____ Data listing

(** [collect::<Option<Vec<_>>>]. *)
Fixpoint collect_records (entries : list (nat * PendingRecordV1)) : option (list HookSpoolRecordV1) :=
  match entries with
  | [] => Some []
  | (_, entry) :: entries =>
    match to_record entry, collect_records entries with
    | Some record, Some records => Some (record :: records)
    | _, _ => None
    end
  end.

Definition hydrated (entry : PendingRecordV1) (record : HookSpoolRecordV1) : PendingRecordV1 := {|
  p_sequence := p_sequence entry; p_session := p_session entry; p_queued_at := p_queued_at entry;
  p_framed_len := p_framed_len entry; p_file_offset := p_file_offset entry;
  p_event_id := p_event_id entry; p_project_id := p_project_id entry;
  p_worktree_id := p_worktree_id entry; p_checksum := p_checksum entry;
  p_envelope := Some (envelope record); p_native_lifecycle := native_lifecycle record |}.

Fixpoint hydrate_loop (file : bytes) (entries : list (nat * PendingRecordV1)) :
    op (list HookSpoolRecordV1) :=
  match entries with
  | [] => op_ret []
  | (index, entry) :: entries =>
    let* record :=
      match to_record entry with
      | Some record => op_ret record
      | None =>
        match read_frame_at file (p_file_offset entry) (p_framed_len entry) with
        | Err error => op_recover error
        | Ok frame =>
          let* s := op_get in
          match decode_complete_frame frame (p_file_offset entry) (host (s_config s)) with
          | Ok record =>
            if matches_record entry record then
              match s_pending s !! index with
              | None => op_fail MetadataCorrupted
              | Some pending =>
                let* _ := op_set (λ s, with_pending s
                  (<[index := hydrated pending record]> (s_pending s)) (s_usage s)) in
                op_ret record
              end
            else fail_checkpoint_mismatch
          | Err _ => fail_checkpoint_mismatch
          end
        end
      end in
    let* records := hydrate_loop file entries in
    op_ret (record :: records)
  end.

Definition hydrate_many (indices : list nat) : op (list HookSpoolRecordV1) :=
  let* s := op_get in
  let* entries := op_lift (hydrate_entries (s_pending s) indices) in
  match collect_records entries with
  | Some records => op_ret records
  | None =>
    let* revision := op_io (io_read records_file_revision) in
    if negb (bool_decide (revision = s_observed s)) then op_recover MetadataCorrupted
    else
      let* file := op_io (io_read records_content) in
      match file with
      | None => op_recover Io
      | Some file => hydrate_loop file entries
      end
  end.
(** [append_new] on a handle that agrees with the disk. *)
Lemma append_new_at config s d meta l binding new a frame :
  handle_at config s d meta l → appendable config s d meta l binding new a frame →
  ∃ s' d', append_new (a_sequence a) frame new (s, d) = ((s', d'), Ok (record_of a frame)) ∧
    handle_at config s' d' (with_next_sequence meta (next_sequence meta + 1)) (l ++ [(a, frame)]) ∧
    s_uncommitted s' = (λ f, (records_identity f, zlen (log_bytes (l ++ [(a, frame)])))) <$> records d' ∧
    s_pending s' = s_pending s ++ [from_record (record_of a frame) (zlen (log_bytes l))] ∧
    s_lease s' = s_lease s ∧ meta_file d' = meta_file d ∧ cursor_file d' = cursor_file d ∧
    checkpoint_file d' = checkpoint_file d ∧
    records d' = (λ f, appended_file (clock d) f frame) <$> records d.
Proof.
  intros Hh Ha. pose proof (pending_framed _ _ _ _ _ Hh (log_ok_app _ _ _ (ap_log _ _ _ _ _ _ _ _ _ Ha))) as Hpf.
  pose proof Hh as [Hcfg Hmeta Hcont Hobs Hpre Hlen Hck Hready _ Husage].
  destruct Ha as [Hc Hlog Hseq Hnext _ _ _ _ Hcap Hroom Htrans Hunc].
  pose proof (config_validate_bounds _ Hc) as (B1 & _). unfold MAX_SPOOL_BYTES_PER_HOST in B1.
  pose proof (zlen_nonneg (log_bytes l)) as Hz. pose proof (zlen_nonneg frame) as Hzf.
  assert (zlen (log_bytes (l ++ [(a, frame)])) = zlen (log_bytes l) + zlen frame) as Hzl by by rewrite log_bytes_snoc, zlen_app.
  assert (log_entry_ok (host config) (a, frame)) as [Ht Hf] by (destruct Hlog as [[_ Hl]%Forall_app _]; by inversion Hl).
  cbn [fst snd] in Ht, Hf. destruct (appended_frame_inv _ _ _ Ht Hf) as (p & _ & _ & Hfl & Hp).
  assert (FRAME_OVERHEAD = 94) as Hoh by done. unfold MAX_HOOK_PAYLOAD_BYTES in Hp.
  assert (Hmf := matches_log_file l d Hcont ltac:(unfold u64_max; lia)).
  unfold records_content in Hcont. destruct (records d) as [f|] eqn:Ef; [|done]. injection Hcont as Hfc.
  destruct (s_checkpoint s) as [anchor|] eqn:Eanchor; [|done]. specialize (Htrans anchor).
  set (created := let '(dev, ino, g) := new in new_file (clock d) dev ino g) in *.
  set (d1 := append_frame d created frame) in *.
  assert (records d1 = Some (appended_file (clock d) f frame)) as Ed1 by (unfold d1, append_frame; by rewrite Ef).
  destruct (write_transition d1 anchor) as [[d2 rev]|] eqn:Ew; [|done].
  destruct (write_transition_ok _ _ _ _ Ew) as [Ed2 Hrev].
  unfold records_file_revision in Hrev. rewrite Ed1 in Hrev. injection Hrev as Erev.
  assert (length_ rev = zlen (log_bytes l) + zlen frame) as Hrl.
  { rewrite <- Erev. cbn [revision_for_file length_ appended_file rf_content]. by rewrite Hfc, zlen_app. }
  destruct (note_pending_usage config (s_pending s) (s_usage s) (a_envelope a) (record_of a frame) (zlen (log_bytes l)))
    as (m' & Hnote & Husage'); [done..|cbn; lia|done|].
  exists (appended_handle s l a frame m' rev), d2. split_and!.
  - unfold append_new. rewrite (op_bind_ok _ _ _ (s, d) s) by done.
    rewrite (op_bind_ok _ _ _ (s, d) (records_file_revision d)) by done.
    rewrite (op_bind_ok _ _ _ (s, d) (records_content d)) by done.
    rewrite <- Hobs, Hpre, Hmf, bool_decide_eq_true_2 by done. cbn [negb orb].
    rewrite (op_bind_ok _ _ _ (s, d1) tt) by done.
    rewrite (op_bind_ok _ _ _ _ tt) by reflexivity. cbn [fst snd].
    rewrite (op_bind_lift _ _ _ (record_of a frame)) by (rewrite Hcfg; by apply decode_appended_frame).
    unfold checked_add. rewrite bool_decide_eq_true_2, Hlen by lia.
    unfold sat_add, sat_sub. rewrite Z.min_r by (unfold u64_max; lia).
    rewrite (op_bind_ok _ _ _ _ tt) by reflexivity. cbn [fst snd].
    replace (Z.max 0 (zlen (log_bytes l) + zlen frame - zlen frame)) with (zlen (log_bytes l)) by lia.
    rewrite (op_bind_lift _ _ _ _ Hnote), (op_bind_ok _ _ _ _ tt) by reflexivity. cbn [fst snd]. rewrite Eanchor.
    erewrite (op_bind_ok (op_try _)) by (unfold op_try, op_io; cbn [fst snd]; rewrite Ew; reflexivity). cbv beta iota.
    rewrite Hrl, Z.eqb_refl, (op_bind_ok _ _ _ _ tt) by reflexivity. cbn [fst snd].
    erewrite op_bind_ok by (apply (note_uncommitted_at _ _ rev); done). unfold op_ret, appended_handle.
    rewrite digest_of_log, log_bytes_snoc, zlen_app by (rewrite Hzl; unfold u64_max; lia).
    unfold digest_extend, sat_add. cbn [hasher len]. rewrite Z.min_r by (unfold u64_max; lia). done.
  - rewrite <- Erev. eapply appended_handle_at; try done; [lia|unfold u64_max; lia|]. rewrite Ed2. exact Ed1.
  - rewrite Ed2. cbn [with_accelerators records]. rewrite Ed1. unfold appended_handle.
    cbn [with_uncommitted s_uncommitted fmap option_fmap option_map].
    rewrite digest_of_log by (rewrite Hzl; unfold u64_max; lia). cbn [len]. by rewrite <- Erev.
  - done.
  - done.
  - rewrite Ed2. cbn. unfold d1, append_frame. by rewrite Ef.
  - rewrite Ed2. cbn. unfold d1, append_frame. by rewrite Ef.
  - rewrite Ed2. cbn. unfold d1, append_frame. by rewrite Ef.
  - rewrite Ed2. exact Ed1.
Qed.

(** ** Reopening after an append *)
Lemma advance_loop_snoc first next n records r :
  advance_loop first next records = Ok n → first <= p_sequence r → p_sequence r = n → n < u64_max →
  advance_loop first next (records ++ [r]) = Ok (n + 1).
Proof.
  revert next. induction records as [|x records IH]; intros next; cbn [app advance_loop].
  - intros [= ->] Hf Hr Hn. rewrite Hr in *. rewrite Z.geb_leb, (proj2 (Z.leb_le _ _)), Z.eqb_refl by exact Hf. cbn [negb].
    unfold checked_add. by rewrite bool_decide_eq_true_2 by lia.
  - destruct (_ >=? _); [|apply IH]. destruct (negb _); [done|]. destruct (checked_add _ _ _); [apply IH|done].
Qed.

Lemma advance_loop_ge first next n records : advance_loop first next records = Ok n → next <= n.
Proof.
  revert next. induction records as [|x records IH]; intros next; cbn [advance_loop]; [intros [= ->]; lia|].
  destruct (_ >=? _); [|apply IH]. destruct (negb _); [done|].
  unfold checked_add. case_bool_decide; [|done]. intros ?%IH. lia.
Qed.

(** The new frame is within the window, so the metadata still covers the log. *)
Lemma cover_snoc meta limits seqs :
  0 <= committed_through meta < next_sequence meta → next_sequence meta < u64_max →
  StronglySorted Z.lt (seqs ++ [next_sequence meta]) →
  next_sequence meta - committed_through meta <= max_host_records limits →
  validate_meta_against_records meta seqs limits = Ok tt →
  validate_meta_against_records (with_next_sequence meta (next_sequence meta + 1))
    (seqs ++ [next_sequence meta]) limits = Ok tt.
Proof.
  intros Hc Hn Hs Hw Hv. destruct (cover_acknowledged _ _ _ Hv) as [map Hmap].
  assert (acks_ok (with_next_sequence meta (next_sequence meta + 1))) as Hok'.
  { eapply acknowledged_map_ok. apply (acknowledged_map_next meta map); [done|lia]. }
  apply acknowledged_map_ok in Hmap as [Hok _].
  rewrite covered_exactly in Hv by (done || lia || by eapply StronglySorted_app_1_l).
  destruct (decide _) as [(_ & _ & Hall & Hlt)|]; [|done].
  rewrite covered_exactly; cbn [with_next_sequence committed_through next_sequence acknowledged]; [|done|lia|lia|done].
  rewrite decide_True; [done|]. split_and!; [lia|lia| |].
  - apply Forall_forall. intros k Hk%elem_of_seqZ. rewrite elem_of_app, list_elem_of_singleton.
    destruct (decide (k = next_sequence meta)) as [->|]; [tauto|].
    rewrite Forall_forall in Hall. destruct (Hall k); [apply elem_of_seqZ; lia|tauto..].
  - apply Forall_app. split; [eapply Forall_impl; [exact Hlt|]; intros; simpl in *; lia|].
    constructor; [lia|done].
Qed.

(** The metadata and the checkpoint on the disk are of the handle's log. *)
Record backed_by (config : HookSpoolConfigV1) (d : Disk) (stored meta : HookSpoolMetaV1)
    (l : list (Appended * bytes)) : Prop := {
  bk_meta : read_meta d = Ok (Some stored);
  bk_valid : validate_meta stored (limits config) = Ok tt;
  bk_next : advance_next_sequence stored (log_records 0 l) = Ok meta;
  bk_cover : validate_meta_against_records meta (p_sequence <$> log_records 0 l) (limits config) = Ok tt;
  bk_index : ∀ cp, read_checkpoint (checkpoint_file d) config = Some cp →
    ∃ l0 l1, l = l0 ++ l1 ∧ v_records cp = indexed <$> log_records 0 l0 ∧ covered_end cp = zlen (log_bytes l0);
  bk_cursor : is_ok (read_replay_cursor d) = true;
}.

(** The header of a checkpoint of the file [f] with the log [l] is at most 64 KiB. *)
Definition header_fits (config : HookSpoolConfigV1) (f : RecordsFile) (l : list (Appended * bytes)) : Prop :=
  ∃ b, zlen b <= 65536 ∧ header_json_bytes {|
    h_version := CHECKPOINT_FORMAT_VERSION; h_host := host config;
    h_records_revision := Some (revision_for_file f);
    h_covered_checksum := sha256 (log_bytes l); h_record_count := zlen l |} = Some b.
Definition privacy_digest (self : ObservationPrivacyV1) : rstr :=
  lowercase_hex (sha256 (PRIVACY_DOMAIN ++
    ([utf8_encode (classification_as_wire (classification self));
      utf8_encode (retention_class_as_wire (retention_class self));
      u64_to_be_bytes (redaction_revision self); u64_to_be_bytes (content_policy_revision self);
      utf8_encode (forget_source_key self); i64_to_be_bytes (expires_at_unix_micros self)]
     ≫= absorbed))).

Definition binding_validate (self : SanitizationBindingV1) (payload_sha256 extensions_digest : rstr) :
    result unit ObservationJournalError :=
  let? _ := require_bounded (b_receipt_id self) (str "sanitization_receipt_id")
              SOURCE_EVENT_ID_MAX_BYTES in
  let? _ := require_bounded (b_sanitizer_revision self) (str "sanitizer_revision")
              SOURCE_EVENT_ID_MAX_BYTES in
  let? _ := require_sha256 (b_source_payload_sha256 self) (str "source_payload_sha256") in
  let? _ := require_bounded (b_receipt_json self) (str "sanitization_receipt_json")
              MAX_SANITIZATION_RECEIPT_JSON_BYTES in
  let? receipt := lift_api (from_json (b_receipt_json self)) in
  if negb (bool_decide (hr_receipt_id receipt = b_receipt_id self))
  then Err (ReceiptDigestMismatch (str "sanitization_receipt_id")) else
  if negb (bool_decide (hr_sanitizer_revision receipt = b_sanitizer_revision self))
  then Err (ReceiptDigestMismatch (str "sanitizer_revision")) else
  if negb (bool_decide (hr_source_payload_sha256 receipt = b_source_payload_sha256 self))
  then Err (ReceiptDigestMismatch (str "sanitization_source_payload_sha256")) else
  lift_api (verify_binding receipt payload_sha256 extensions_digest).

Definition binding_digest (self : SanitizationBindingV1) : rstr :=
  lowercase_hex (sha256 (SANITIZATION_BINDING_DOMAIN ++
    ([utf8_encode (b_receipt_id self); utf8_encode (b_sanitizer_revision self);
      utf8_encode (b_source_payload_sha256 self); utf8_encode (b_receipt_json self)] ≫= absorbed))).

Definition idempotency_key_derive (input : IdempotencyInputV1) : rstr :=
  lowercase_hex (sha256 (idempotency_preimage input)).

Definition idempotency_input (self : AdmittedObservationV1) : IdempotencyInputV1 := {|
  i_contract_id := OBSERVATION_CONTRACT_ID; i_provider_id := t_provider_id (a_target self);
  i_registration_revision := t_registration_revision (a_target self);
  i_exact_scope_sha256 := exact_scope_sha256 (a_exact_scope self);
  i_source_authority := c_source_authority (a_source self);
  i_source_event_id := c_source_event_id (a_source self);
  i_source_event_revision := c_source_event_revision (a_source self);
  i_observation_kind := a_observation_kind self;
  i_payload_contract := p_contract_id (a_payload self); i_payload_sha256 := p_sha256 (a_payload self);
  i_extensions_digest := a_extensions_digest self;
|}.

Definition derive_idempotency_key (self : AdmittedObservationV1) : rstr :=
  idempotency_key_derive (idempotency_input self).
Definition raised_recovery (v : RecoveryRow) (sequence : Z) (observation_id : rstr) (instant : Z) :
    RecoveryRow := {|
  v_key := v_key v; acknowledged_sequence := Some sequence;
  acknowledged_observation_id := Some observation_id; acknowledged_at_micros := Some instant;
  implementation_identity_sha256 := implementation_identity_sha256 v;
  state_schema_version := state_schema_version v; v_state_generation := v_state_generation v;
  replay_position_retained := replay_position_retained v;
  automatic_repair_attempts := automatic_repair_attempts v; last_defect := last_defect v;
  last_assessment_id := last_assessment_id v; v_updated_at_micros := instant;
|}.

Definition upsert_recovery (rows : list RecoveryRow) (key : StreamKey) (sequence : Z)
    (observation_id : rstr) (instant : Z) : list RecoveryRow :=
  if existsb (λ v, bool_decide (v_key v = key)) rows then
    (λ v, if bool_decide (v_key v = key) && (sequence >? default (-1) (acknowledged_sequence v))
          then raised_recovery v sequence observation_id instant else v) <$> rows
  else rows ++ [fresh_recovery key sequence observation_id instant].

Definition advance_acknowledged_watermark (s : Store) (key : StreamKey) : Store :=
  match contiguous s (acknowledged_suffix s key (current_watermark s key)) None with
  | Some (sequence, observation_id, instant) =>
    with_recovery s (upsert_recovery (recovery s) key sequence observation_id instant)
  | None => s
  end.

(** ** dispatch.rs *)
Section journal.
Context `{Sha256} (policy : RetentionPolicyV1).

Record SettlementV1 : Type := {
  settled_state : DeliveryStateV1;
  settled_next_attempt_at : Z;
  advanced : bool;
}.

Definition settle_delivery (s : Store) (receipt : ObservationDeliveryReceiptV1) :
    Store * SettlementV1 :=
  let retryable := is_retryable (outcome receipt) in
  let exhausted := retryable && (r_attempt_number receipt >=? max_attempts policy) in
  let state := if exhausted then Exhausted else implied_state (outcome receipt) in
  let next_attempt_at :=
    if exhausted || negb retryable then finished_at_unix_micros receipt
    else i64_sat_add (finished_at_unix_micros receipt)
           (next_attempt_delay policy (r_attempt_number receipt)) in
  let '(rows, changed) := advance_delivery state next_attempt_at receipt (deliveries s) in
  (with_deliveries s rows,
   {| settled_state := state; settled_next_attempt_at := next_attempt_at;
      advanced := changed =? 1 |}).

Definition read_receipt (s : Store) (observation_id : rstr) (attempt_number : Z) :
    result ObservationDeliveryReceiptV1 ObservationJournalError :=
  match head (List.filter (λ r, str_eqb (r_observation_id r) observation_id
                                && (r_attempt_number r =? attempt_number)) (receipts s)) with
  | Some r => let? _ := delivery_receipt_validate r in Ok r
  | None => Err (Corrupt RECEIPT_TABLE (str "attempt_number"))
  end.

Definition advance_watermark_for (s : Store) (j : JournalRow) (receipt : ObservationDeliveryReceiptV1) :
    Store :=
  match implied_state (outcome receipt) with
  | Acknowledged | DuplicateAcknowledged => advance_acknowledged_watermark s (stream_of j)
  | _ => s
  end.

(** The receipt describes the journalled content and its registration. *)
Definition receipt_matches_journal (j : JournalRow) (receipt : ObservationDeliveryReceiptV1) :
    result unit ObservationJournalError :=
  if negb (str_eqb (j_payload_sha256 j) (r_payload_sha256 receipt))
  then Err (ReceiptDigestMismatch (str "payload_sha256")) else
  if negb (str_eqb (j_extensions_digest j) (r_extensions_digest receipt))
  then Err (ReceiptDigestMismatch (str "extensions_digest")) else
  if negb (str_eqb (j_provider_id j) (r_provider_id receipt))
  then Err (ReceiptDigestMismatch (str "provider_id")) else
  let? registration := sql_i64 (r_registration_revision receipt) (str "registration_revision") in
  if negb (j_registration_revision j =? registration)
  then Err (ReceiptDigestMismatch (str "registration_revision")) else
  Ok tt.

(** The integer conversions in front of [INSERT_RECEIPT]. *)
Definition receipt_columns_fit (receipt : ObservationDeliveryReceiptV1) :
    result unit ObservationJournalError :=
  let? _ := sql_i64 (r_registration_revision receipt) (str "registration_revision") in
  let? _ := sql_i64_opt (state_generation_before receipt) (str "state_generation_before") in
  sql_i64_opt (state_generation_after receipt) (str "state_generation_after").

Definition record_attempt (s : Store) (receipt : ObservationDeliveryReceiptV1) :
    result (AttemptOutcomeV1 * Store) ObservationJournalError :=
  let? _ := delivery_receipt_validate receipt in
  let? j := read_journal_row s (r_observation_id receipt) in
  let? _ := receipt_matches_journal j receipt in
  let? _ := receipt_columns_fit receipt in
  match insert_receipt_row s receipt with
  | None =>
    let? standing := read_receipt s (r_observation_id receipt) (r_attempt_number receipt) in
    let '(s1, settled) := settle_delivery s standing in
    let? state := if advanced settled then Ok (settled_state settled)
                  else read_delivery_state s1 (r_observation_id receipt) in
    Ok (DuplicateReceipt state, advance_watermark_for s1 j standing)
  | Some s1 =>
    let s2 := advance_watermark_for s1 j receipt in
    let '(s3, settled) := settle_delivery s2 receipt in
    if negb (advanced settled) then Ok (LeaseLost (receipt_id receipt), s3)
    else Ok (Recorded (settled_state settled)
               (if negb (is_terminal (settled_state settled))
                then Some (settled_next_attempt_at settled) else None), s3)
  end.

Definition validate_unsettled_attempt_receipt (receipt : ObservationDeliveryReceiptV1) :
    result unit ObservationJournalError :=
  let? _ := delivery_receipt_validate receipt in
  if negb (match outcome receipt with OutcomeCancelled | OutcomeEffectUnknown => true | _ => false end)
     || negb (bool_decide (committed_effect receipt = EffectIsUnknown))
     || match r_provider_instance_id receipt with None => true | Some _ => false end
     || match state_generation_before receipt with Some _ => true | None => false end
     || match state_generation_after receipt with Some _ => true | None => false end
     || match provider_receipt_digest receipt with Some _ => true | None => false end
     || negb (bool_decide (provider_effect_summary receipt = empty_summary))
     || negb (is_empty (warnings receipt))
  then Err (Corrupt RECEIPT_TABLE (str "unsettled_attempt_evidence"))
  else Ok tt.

________

Look above for the line containing "let? _ := sql_i64_opt". Output from there through the line containing "Definition record_attempt (s", exactly and inclusively.

### Reply
  let? _ := sql_i64_opt (state_generation_before receipt) (str "state_generation_before") in
  sql_i64_opt (state_generation_after receipt) (str "state_generation_after").

Definition record_attempt (s : Store) (receipt : ObservationDeliveryReceiptV1) :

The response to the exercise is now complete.